Produce as output only the lines below starting at the line with "let clamp z" and continuing through the line with "Lemma Split_avoids sep", each one exactly as written.

----------------

(* ===== verification/GoStrings.v ===== *)
(** * Strings

    What the program uses of the strings and strconv packages, for separators of
    one byte: [Join], [Split], [SplitN] with a limit of two, [TrimPrefix],
    [FormatInt] and [Atoi]; and time.Duration's [String]. *)

From S2P Require Import Prelude.
From Stdlib Require Export Ascii.
Open Scope Z_scope.

Fixpoint Join (elems : list string) (sep : ascii) : string :=
  match elems with
  | [] => ""
  | [s] => s
  | s :: elems' => s +:+ String sep (Join elems' sep)
  end.

(** [Split "" sep] is one empty string. *)
Fixpoint Split (s : string) (sep : ascii) : list string :=
  match s with
  | EmptyString => [""]
  | String c s' =>
    if decide (c = sep) then "" :: Split s' sep
    else match Split s' sep with
    | [] => [String c ""]
    | w :: ws => String c w :: ws
    end
  end.

(** [SplitN(s, sep, 2)]: the text around the first separator, [None] when there is
    none and the result would be the one string [s]. *)
Fixpoint Cut (s : string) (sep : ascii) : option (string * string) :=
  match s with
  | EmptyString => None
  | String c s' =>
    if decide (c = sep) then Some ("", s')
    else (λ '(a, b), (String c a, b)) <$> Cut s' sep
  end.

(** The rest of [s] after [prefix], [None] when [s] does not begin with it. *)
Fixpoint TrimPrefix (s prefix : string) {struct prefix} : option string :=
  match prefix, s with
  | EmptyString, _ => Some s
  | String p prefix', String c s' => if decide (p = c) then TrimPrefix s' prefix' else None
  | String _ _, EmptyString => None
  end.

Definition FormatInt (z : Z) : string := pretty z.

Definition digit (c : ascii) : option Z :=
  let n := Z.of_nat (nat_of_ascii c) in
  if (48 <=? n) && (n <=? 57) then Some (n - 48) else None.

Fixpoint digits (s : string) (acc : Z) : option Z :=
  match s with
  | EmptyString => Some acc
  | String c s' => match digit c with Some d => digits s' (10 * acc + d) | None => None end
  end.

Definition is_digits (s : string) : option Z :=
  match s with EmptyString => None | _ => digits s 0 end.

(** The value [Atoi] returns next to its error: 0 for malformed text, the nearest
    integer for a number out of range. *)
Definition Atoi (s : string) : Z :=
  let clamp z := Z.max (- 2 ^ 63) (Z.min (2 ^ 63 - 1) z) in
  match s with
  | String c s' =>
    if decide (c = "+"%char) then default 0 (clamp <$> is_digits s')
    else if decide (c = "-"%char) then default 0 (clamp ∘ Z.opp <$> is_digits s')
    else default 0 (clamp <$> is_digits s)
  | EmptyString => 0
  end.

(** ** Lemmas *)

(** The separator does not occur. *)
Fixpoint avoids (sep : ascii) (s : string) : Prop :=
  match s with
  | EmptyString => True
  | String c s' => c ≠ sep ∧ avoids sep s'
  end.

#[export] Instance avoids_dec sep s : Decision (avoids sep s).
Proof. induction s; simpl; apply _. Defined.

Lemma Split_avoids sep s : avoids sep s → Split s sep = [s].
Proof.
  induction s as [|c s IH]; simpl; [done|]. intros [Hc Hs].
  rewrite decide_False by done. by rewrite IH.
Qed.

Lemma Split_app sep s t : avoids sep s → Split (s +:+ String sep t) sep = s :: Split t sep.
Proof.
  induction s as [|c s IH]; simpl; [by rewrite decide_True|].
  intros [Hc Hs]. rewrite decide_False by done. by rewrite IH.
Qed.

Lemma Split_Join sep l : l ≠ [] → Forall (avoids sep) l → Split (Join l sep) sep = l.
Proof.
  intros Hl Hall. induction Hall as [|s l Hs Hall IH]; [done|].
  destruct l as [|t l]; [by apply Split_avoids|].
  simpl Join. rewrite Split_app by done. f_equal. by apply IH.
Qed.

Lemma Cut_app sep s t : avoids sep s → Cut (s +:+ String sep t) sep = Some (s, t).
Proof.
  induction s as [|c s IH]; simpl; [by rewrite decide_True|].
  intros [Hc Hs]. rewrite decide_False by done. by rewrite IH.
Qed.

Lemma Cut_avoids sep s : avoids sep s → Cut s sep = None.
Proof.
  induction s as [|c s IH]; simpl; [done|]. intros [Hc Hs].
  rewrite decide_False by done. by rewrite IH.
Qed.

Lemma TrimPrefix_app p s : TrimPrefix (p +:+ s) p = Some s.
Proof. induction p as [|c p IH]; [done|]. simpl. by rewrite decide_True. Qed.

Lemma TrimPrefix_Some s p t : TrimPrefix s p = Some t ↔ s = p +:+ t.
Proof.
  split; [|intros ->; apply TrimPrefix_app]. revert s.
  induction p as [|c p IH]; intros s; simpl; [by intros [= ->]|]. destruct s as [|d s]; [done|].
  case_decide; [|done]. intros ->%IH. by subst.
Qed.

Lemma String_app_nil_r s : s +:+ "" = s.
Proof. induction s as [|c s IH]; [done|]. change (String c (s +:+ "") = String c s). by rewrite IH. Qed.

Lemma String_app_assoc s t u : (s +:+ t) +:+ u = s +:+ (t +:+ u).
Proof.
  induction s as [|c s IH]; [done|].
  change (String c ((s +:+ t) +:+ u) = String c (s +:+ (t +:+ u))). by rewrite IH.
Qed.

Lemma String_length_app s t : String.length (s +:+ t) = (String.length s + String.length t)%nat.
Proof. induction s as [|c s IH]; simpl; [done|]. by rewrite IH. Qed.

(** ** Numbers are read back *)

Lemma digit_pretty d : (d < 10)%N → digit (pretty_N_char d) = Some (Z.of_N d).
Proof.
  intros Hd. assert (d ∈ [0; 1; 2; 3; 4; 5; 6; 7; 8; 9]%N) as Hin by (rewrite !elem_of_cons, elem_of_nil; lia).
  rewrite !elem_of_cons, elem_of_nil in Hin.
  repeat (destruct Hin as [->|Hin]; [done|]). done.
Qed.

Lemma digits_pretty_go n s : digits (pretty_N_go n s) 0 = digits s (Z.of_N n).
Proof.
  revert s. induction (N.lt_wf_0 n) as [n _ IH]; intros s.
  assert (n = 0 ∨ 0 < n)%N as [->|Hn] by lia; [by rewrite pretty_N_go_0|].
  rewrite pretty_N_go_step by done. rewrite IH by (apply N.div_lt; lia).
  cbn [digits]. rewrite digit_pretty by (by apply N.mod_lt).
  f_equal. pose proof (N.div_mod n 10 ltac:(done)). lia.
Qed.

Lemma pretty_N_go_cons n c s : ∃ c' s', pretty_N_go n (String c s) = String c' s'.
Proof.
  revert c s. induction (N.lt_wf_0 n) as [n _ IH]; intros c s.
  assert (n = 0 ∨ 0 < n)%N as [->|Hn] by lia; [by eexists _, _|].
  rewrite pretty_N_go_step by done. apply IH. by apply N.div_lt.
Qed.

Lemma is_digits_FormatInt z : 0 ≤ z → is_digits (FormatInt z) = Some z.
Proof.
  intros Hz. unfold FormatInt. destruct z as [|p|p]; [done| |lia].
  change (pretty (Z.pos p)) with (pretty_N_go (Npos p) "").
  pose proof (digits_pretty_go (Npos p) "") as Hd. simpl in Hd.
  destruct (pretty_N_go (Npos p) "") as [|c s] eqn:E; [|done].
  rewrite pretty_N_go_step in E by done.
  destruct (pretty_N_go_cons (N.pos p `div` 10) (pretty_N_char (N.pos p `mod` 10)) "") as (c & s & E').
  by rewrite E' in E.
Qed.

Lemma Atoi_FormatInt z : 0 ≤ z < 2 ^ 63 → Atoi (FormatInt z) = z.
Proof.
  intros Hz. pose proof (is_digits_FormatInt z ltac:(lia)) as Hd.
  destruct (FormatInt z) as [|c s] eqn:E; [done|]. unfold Atoi.
  assert (c ≠ "+"%char ∧ c ≠ "-"%char) as [? ?] by (split; intros ->; done).
  rewrite !decide_False, Hd by done. simpl. lia.
Qed.

Lemma avoids_app sep s t : avoids sep (s +:+ t) ↔ avoids sep s ∧ avoids sep t.
Proof. induction s as [|c s IH]; simpl; [tauto|]. rewrite IH. tauto. Qed.

(** A number's text holds digits only. *)
Lemma FormatInt_avoids sep z : 0 ≤ z → digit sep = None → avoids sep (FormatInt z).
Proof.
  intros Hz Hsep. pose proof (is_digits_FormatInt z Hz) as Hd. unfold is_digits in Hd.
  destruct (FormatInt z) as [|c s]; [done|]. revert Hd. generalize (String c s) as t. generalize 0 as acc.
  intros acc t. revert acc. induction t as [|d t IH]; intros acc; [done|]. simpl.
  destruct (digit d) eqn:E; [|done]. intros H. split; [intros ->; congruence|by eapply IH].
Qed.

(** ** time.Duration's [String]

    [fmtFrac]: the decimals of [v / 10 ^ prec] without trailing zeros, before the text [acc],
    and the integer part. *)
Fixpoint fmtFrac (prec : nat) (v : Z) (printing : bool) (acc : string) : string * Z :=
  match prec with
  | O => (if printing then "." +:+ acc else acc, v)
  | S prec' =>
    let printing' := printing || negb (v mod 10 =? 0) in
    fmtFrac prec' (v / 10) printing' (if printing' then FormatInt (v mod 10) +:+ acc else acc)
  end.

(** A unit's text, behind [prec] decimals. *)
Definition in_unit (prec : nat) (u : Z) (unit_ : string) : string :=
  let '(frac, n) := fmtFrac prec u false "" in FormatInt n +:+ frac +:+ unit_.

(** The micro sign in UTF-8. *)
Definition micro : string := String (ascii_of_nat 194) (String (ascii_of_nat 181) "").

Definition Duration_String (d : Z) : string :=
  let u := Z.abs d in
  let text :=
    if u =? 0 then "0s"
    else if u <? 1000 then in_unit 0 u "ns"
    else if u <? 1000000 then in_unit 3 u (micro +:+ "s")
    else if u <? 1000000000 then in_unit 6 u "ms"
    else
      let '(frac, secs) := fmtFrac 9 u false "" in
      let seconds := FormatInt (secs mod 60) +:+ frac +:+ "s" in
      let mins := secs / 60 in
      if 0 <? mins then
        let minutes := FormatInt (mins mod 60) +:+ "m" +:+ seconds in
        let hours := mins / 60 in
        if 0 <? hours then FormatInt hours +:+ "h" +:+ minutes else minutes
      else seconds in
  if d <? 0 then "-" +:+ text else text.

Example Duration_String_examples :
  Duration_String <$> [0; 1; 1100; 2200000; 3300000000; 245000000000; 18367001000000; - 1500000000; - 2 ^ 63] =
  ["0s"; "1ns"; "1.1" +:+ micro +:+ "s"; "2.2ms"; "3.3s"; "4m5s"; "5h6m7.001s"; "-1.5s";
   "-2562047h47m16.854775808s"].
Proof. vm_compute. reflexivity. Qed.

----------------

◆ Answer to the problem
  let clamp z := Z.max (- 2 ^ 63) (Z.min (2 ^ 63 - 1) z) in
  match s with
  | String c s' =>
    if decide (c = "+"%char) then default 0 (clamp <$> is_digits s')
    else if decide (c = "-"%char) then default 0 (clamp ∘ Z.opp <$> is_digits s')
    else default 0 (clamp <$> is_digits s)
  | EmptyString => 0
  end.

(** ** Lemmas *)

(** The separator does not occur. *)
Fixpoint avoids (sep : ascii) (s : string) : Prop :=
  match s with
  | EmptyString => True
  | String c s' => c ≠ sep ∧ avoids sep s'
  end.

#[export] Instance avoids_dec sep s : Decision (avoids sep s).
Proof. induction s; simpl; apply _. Defined.

Lemma Split_avoids sep s : avoids sep s → Split s sep = [s].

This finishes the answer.